PROVIDED ENTRIES |
(** * Propositional-logic expression trees ([Logic/Expression.py])

    A shallow embedding of the [Expression] class hierarchy: the five
    connectives [Not], [Or], [And], [Conditional], [BiConditional], their
    [truth_value] properties, the duck-typed helper [_is_true], the textual
    rendering [__str__] and the rewrite methods.

    Evaluation lives in a small monad that records every call of [_is_true]
    and carries Python exceptions; construction of new objects lives in a
    state monad over an object store. *)

From Stdlib Require Import Bool List String ZArith Lia DecimalString.
From ExtLib Require Import Structures.Monad.
Import ListNotations.
Import MonadNotation.
Local Open Scope monad_scope.
Local Open Scope string_scope.

(** ** Python values *)

(** Exceptions the module can meet.  [AttributeError] is the one [_is_true]
    catches; [UserError] stands for whatever an operand of a class defined
    elsewhere raises from its own [truth_value]. *)
Inductive exn : Type :=
| AttributeError
| TypeError
| IndexError
| UserError (name : string).

Inductive outcome (A : Type) : Type :=
| Ret (a : A)
| Raise (e : exn).
Arguments Ret {A} a.
Arguments Raise {A} e.

(** Operands that are not instances of the five connectives.  [Duck] is an
    object of a class defined outside the module that exposes a
    [truth_value] attribute: [repr] is what [str] gives for it, [tv] what
    reading the attribute does. *)
Inductive leaf : Type :=
| PyBool (b : bool)
| PyNone
| PyInt (n : Z)
| PyStr (s : string)
| Duck (repr : string) (tv : outcome bool).

(** The classes of the module that can be instantiated with operands. *)
Inductive cls : Type := CNot | COr | CAnd | CConditional | CBiConditional.

(** [cls.__name__] *)
Definition __name__ (k : cls) : string :=
  match k with
  | CNot => "Not"
  | COr => "Or"
  | CAnd => "And"
  | CConditional => "Conditional"
  | CBiConditional => "BiConditional"
  end.

(** An operand: a leaf or an instance of a connective, with its operands in
    the order of [scope]. *)
Inductive operand : Type :=
| Leaf (l : leaf)
| Not (a : operand)
| Or (a b : operand)
| And (a b : operand)
| Conditional (a b : operand)
| BiConditional (a b : operand).

Definition pybool (b : bool) : operand := Leaf (PyBool b).

(** [self.__class__] of an instance of the module's classes. *)
Definition class_of (e : operand) : option cls :=
  match e with
  | Leaf _ => None
  | Not _ => Some CNot
  | Or _ _ => Some COr
  | And _ _ => Some CAnd
  | Conditional _ _ => Some CConditional
  | BiConditional _ _ => Some CBiConditional
  end.

(** [self.scope] *)
Definition scope (e : operand) : list operand :=
  match e with
  | Leaf _ => []
  | Not a => [a]
  | Or a b | And a b | Conditional a b | BiConditional a b => [a; b]
  end.

(** [isinstance(x, Not)] *)
Definition isinstance_Not (x : operand) : bool :=
  match x with Not _ => true | _ => false end.

(** Python's truth test, as applied by [not], [and], [or] and [if].  The
    classes of the module define neither [__bool__] nor [__len__], so their
    instances are true. *)
Definition truthy (x : operand) : bool :=
  match x with
  | Leaf (PyBool b) => b
  | Leaf PyNone => false
  | Leaf (PyInt n) => negb (n =? 0)%Z
  | Leaf (PyStr s) => negb (s =? "")
  | Leaf (Duck _ _) => true
  | _ => true
  end.

(** ** The evaluation monad

    A computation yields the list of operands handed to [_is_true], in call
    order, and either a value or a raised exception. *)
Definition M (A : Type) : Type := (list operand * outcome A)%type.

Definition M_ret {A} (a : A) : M A := ([], Ret a).

Definition M_bind {A B} (m : M A) (f : A -> M B) : M B :=
  match m with
  | (t, Ret a) => let (t', r) := f a in ((t ++ t')%list, r)
  | (t, Raise e) => (t, Raise e)
  end.

#[global] Instance Monad_M : Monad M :=
  {| ret := @M_ret; bind := @M_bind |}.

Definition raise {A} (e : exn) : M A := ([], Raise e).

(** Records that [exp] is being resolved. *)
Definition resolving (exp : operand) : M unit := ([exp], Ret tt).

(** [try: m  except AttributeError: h] *)
Definition try_except_AttributeError {A} (m h : M A) : M A :=
  match m with
  | (t, Raise AttributeError) => let (t', r) := h in ((t ++ t')%list, r)
  | _ => m
  end.

Definition resolved {A} (m : M A) : list operand := fst m.
Definition result {A} (m : M A) : outcome A := snd m.

(** Conditions of an [if]: the truth test of a value, [not], and the
    short-circuit [and] and [or]. *)
Definition test (m : M operand) : M bool := x <- m ;; ret (truthy x).
Definition not_ (c : M bool) : M bool := b <- c ;; ret (negb b).
Definition and_ (c1 c2 : M bool) : M bool :=
  b <- c1 ;; if b then c2 else ret false.
Definition or_ (c1 c2 : M bool) : M bool :=
  b <- c1 ;; if b then ret true else c2.

(** ** Evaluation *)

(** The body of [Expression._is_true], over the attribute lookup [tv]. *)
Definition is_true_with (tv : operand -> M operand) (exp : operand) : M operand :=
  resolving exp ;;
  try_except_AttributeError (tv exp) (ret exp).

(** Reading the attribute [truth_value] of an operand. *)
Fixpoint truth_value (self : operand) : M operand :=
  match self with
  | Leaf (Duck _ (Ret b)) => ret (pybool b)
  | Leaf (Duck _ (Raise e)) => raise e
  | Leaf _ => raise AttributeError
  | Not a =>
      c <- not_ (test (is_true_with truth_value a)) ;;
      ret (pybool c)
  | Or a b =>
      c <- and_ (not_ (test (is_true_with truth_value a)))
                (not_ (test (is_true_with truth_value b))) ;;
      if c then ret (pybool false) else ret (pybool true)
  | And a b =>
      c <- and_ (test (is_true_with truth_value a))
                (test (is_true_with truth_value b)) ;;
      if c then ret (pybool true) else ret (pybool false)
  | Conditional a b =>
      c <- or_ (not_ (test (is_true_with truth_value a)))
               (test (is_true_with truth_value b)) ;;
      if c then ret (pybool true) else ret (pybool false)
  | BiConditional a b =>
      c <- or_ (and_ (test (is_true_with truth_value a))
                     (test (is_true_with truth_value b)))
               (not_ (or_ (test (is_true_with truth_value a))
                          (test (is_true_with truth_value b)))) ;;
      if c then ret (pybool true) else ret (pybool false)
  end.

(** [Expression._is_true] *)
Definition _is_true (exp : operand) : M operand := is_true_with truth_value exp.

(** ** Textual rendering *)

(** [str] of the operands that are not instances of the module's classes. *)
Definition str_leaf (l : leaf) : string :=
  match l with
  | PyBool true => "True"
  | PyBool false => "False"
  | PyNone => "None"
  | PyInt n => NilZero.string_of_int (Z.to_int n)
  | PyStr s => s
  | Duck repr _ => repr
  end.

(** The loop of [Expression.__str__] over the operands still to print, each
    already turned into text by [str]; [i] is the index [enumerate] gives to
    the first of them and [l] is [len(self.scope) - 1]. *)
Fixpoint str_loop (l i : Z) (items : list string) (string : String.string)
  : String.string :=
  match items with
  | [] => string
  | s :: rest =>
      str_loop l (i + 1) rest
        (if (i <? l)%Z then string ++ (s ++ ", ") else string ++ s)
  end.

(** The body of [Expression.__str__] for class [k] and operand texts [items]. *)
Definition __str__ (k : cls) (items : list string) : string :=
  let string := __name__ k ++ "(" in
  let l := (Z.of_nat (List.length items) - 1)%Z in
  let string := str_loop l 0 items string in
  string ++ ")".

(** The builtin [str]: [__str__] on the module's instances. *)
Fixpoint str (x : operand) : string :=
  match x with
  | Leaf l => str_leaf l
  | Not a => __str__ CNot [str a]
  | Or a b => __str__ COr [str a; str b]
  | And a b => __str__ CAnd [str a; str b]
  | Conditional a b => __str__ CConditional [str a; str b]
  | BiConditional a b => __str__ CBiConditional [str a; str b]
  end.

(** ** Methods of the connectives

    A method looked up on an operand whose class does not define it raises
    [AttributeError]. *)

(** [Not.can_be_double_negated] *)
Definition can_be_double_negated (self : operand) : outcome operand :=
  match self with
  | Not a => if isinstance_Not a then Ret (pybool true) else Ret (pybool false)
  | _ => Raise AttributeError
  end.

(** [Not.double_negation]: falling off the end of the body returns [None]. *)
Definition double_negation (self : operand) : outcome operand :=
  match self with
  | Not a =>
      match a with
      | Not aa => Ret aa
      | _ => Ret (Leaf PyNone)
      end
  | _ => Raise AttributeError
  end.

(** [Or.demorgans_law_or] *)
Definition demorgans_law_or (self : operand) : outcome operand :=
  match self with
  | Or a b => Ret (Not (And (Not a) (Not b)))
  | _ => Raise AttributeError
  end.

(** [And.demorgan_law_and] *)
Definition demorgan_law_and (self : operand) : outcome operand :=
  match self with
  | And a b => Ret (Not (Or (Not a) (Not b)))
  | _ => Raise AttributeError
  end.

(** [Conditional.disjunction_convert] *)
Definition disjunction_convert (self : operand) : outcome operand :=
  match self with
  | Conditional a b => Ret (Or (Not a) b)
  | _ => Raise AttributeError
  end.

(** [BiConditional.conditional_convert] *)
Definition conditional_convert (self : operand) : outcome operand :=
  match self with
  | BiConditional a b => Ret (And (Conditional a b) (Conditional b a))
  | _ => Raise AttributeError
  end.

(** [m().truth_value] for a method [m] that returns an operand. *)
Definition then_truth_value (r : outcome operand) : outcome operand :=
  match r with
  | Ret e => result (truth_value e)
  | Raise e => Raise e
  end.

(** ** The object store

    Instances as Python has them: an address in a store, where [__init__]
    writes the attributes [scope], [a] and [b] of a freshly made object.
    It is here that "a new tree" and "the receiver is not mutated" have a
    meaning. *)

Inductive pyval : Type :=
| Val (l : leaf)
| Ref (p : nat).

(** The attributes of an instance; [None] is an attribute not yet set. *)
Record instance : Type := mkInstance {
  klass : cls;
  attr_scope : option (list pyval);
  attr_a : option pyval;
  attr_b : option pyval
}.

Definition store : Type := list instance.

WHAT YOU ARE ASKED TO DO |
Could you write out exactly the lines above, starting at the first one and ending with the line that has "Evaluation lives in"?

SOLUTION TO THIS EXERCISE |
(** * Propositional-logic expression trees ([Logic/Expression.py])

    A shallow embedding of the [Expression] class hierarchy: the five
    connectives [Not], [Or], [And], [Conditional], [BiConditional], their
    [truth_value] properties, the duck-typed helper [_is_true], the textual
    rendering [__str__] and the rewrite methods.

    Evaluation lives in a small monad that records every call of [_is_true]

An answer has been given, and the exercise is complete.